*TASK PROMPT:* The expected answer is the data below, retyped exactly.

Data extracted from a collection
(** C8: election safety. In every run of the cluster with the voters [V],
    however messages are delayed, repeated or lost, whichever disk writes
    fail, whatever append, heartbeat and snapshot requests arrive, and
    however often nodes crash and restart, at most one node becomes leader
    in a term. *)
Theorem election_safety cl i j t :
  "" ∉ V -> creach cl -> (i, t) ∈ led cl -> (j, t) ∈ led cl -> i = j.
Proof.
  intros HV Hr Hi Hj. destruct (creach_inv cl HV Hr) as [_ Hu _ Hl].
  destruct (Hl i t Hi) as (q1 & M1 & H1). destruct (Hl j t Hj) as (q2 & M2 & H2).
  destruct (majorities_meet V V q1 q2 "") as (v & Hv1 & Hv2); [set_solver|set_solver|done|done|].
  by apply (Hu v i j t); [apply H1|apply H2].
Qed.
End cluster.
(** What a proposal that is taken does. *)
Lemma propose_taken n type peer io n' :
  log_wf n -> lastLogIndexLocked n + 2 < 2 ^ 64 -> normal (membershipLatest n) ->
  Forall peer_text (membershipLatest n) -> peer_text peer ->
  let e := MembershipEntry type peer None [] [] "" [] in
  single_change e -> proposeMembershipChange n type peer None io = (n', None) ->
  membershipLatestIndex n <= commitIndex n /\ commitIndex n' = commitIndex n /\
  pending (lastLogIndexLocked n + 1) (foldMembership (membershipLatest n) e) n' /\
  membershipLatest n' ≡ₚ foldMembership (membershipLatest n) e.
Proof.
  intros Hw Hb Hnorm Ht Hp e Hs E. unfold proposeMembershipChange in E. cbv zeta in E. fold e in E.
  case_decide as Hst; [done|]. case_decide as Hno; [done|]. case_decide as Hpe; [done|]. case_decide as Hem; [done|].
  set (members := foldMembership (membershipLatest n) e) in *.
  match type of E with context [appendEntry n ?x io] => set (x0 := x) in * end.
  assert (Forall peer_text members) as Hmt by (by apply fold_text).
  assert (normal members) as Hmn by apply foldMembership_normal.
  assert (decodeMembershipEntry (Data x0) = Some (MembershipEntry type peer None (configurationIDs (membershipLatest n))
    (configurationIDs members) membershipPhaseSingle members)) as Hd.
  { apply membership_roundtrip; [done|done|by apply config_ids_text|by apply config_ids_text| |done].
    by repeat constructor. }
  destruct (appendEntry n x0 io) as [n1 [|]] eqn:Ea; [|done]. injection E as <-.
  destruct (appendEntry_ok n x0 io n1 Hw Hb Ea) as (Hw1 & Eb1 & El1).
  assert (commitIndex n1 = commitIndex n) as S2.
  { unfold appendEntry, StoreLogs in Ea. destruct (storage n); [destruct io|]; injection Ea as <-; done. }
  set (n2 := match last (log n1) with Some _ => _ | None => _ end).
  assert (commitIndex n2 = commitIndex n1 /\ log n2 = log n1 /\ logBase n2 = logBase n1) as (S5 & S7 & S8)
    by (subst n2; by destruct (last (log n1))).
  clearbody n2. destruct (refresh_latest n2) as (R1 & R2 & _ & R4 & _).
  pose proof (view_refresh n2) as V. unfold log_view in V. injection V as V1 V2 _.
  pose proof (lastLogIndex_wf n Hw) as Ll. pose proof (log_nonempty n Hw) as Nn. destruct Hw as [Hb0 _ _ _].
  assert (fold_log (logBase n2) (log n2) (membershipBase n2) 0 = ((normalizeMembers members).1, lastLogIndexLocked n + 1)) as Hf.
  { rewrite S7, S8, El1, Eb1. erewrite fold_log_snoc; [|cbn [Index]; lia|done|exact Hd]. cbn [fst snd Index].
    f_equal. unfold foldMembership. cbn [m_Members]. by rewrite decide_True by lia. }
  rewrite Hf in R1, R2. cbn [fst snd] in R1, R2. split_and!; [lia|congruence| |].
  - constructor; [|lia| |done|done].
    + rewrite V1, V2, S7, S8, El1, Eb1. eexists (log n), _, [], _. split_and!; [reflexivity|lia|done|done|exact Hd|done|].
      constructor.
    + intros En. by rewrite En in Hem.
  - rewrite R1. apply normalize_distinct; [by apply normal_NoDup|apply Hmn].
Qed.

*FINAL ANSWER:*
(** C8: election safety. In every run of the cluster with the voters [V],
    however messages are delayed, repeated or lost, whichever disk writes
    fail, whatever append, heartbeat and snapshot requests arrive, and
    however often nodes crash and restart, at most one node becomes leader
    in a term. *)
Theorem election_safety cl i j t :
  "" ∉ V -> creach cl -> (i, t) ∈ led cl -> (j, t) ∈ led cl -> i = j.
Proof.
  intros HV Hr Hi Hj. destruct (creach_inv cl HV Hr) as [_ Hu _ Hl].
  destruct (Hl i t Hi) as (q1 & M1 & H1). destruct (Hl j t Hj) as (q2 & M2 & H2).
  destruct (majorities_meet V V q1 q2 "") as (v & Hv1 & Hv2); [set_solver|set_solver|done|done|].
  by apply (Hu v i j t); [apply H1|apply H2].
Qed.
End cluster.
(** What a proposal that is taken does. *)
Lemma propose_taken n type peer io n' :
  log_wf n -> lastLogIndexLocked n + 2 < 2 ^ 64 -> normal (membershipLatest n) ->
  Forall peer_text (membershipLatest n) -> peer_text peer ->
  let e := MembershipEntry type peer None [] [] "" [] in
  single_change e -> proposeMembershipChange n type peer None io = (n', None) ->
  membershipLatestIndex n <= commitIndex n /\ commitIndex n' = commitIndex n /\
  pending (lastLogIndexLocked n + 1) (foldMembership (membershipLatest n) e) n' /\
  membershipLatest n' ≡ₚ foldMembership (membershipLatest n) e.
Proof.
  intros Hw Hb Hnorm Ht Hp e Hs E. unfold proposeMembershipChange in E. cbv zeta in E. fold e in E.
  case_decide as Hst; [done|]. case_decide as Hno; [done|]. case_decide as Hpe; [done|]. case_decide as Hem; [done|].
  set (members := foldMembership (membershipLatest n) e) in *.
  match type of E with context [appendEntry n ?x io] => set (x0 := x) in * end.
  assert (Forall peer_text members) as Hmt by (by apply fold_text).
  assert (normal members) as Hmn by apply foldMembership_normal.
  assert (decodeMembershipEntry (Data x0) = Some (MembershipEntry type peer None (configurationIDs (membershipLatest n))
    (configurationIDs members) membershipPhaseSingle members)) as Hd.
  { apply membership_roundtrip; [done|done|by apply config_ids_text|by apply config_ids_text| |done].
    by repeat constructor. }
  destruct (appendEntry n x0 io) as [n1 [|]] eqn:Ea; [|done]. injection E as <-.
  destruct (appendEntry_ok n x0 io n1 Hw Hb Ea) as (Hw1 & Eb1 & El1).
  assert (commitIndex n1 = commitIndex n) as S2.
  { unfold appendEntry, StoreLogs in Ea. destruct (storage n); [destruct io|]; injection Ea as <-; done. }
  set (n2 := match last (log n1) with Some _ => _ | None => _ end).
  assert (commitIndex n2 = commitIndex n1 /\ log n2 = log n1 /\ logBase n2 = logBase n1) as (S5 & S7 & S8)
    by (subst n2; by destruct (last (log n1))).
  clearbody n2. destruct (refresh_latest n2) as (R1 & R2 & _ & R4 & _).
  pose proof (view_refresh n2) as V. unfold log_view in V. injection V as V1 V2 _.
  pose proof (lastLogIndex_wf n Hw) as Ll. pose proof (log_nonempty n Hw) as Nn. destruct Hw as [Hb0 _ _ _].
  assert (fold_log (logBase n2) (log n2) (membershipBase n2) 0 = ((normalizeMembers members).1, lastLogIndexLocked n + 1)) as Hf.
  { rewrite S7, S8, El1, Eb1. erewrite fold_log_snoc; [|cbn [Index]; lia|done|exact Hd]. cbn [fst snd Index].
    f_equal. unfold foldMembership. cbn [m_Members]. by rewrite decide_True by lia. }
  rewrite Hf in R1, R2. cbn [fst snd] in R1, R2. split_and!; [lia|congruence| |].
  - constructor; [|lia| |done|done].
    + rewrite V1, V2, S7, S8, El1, Eb1. eexists (log n), _, [], _. split_and!; [reflexivity|lia|done|done|exact Hd|done|].
      constructor.
    + intros En. by rewrite En in Hem.
  - rewrite R1. apply normalize_distinct; [by apply normal_NoDup|apply Hmn].
Qed.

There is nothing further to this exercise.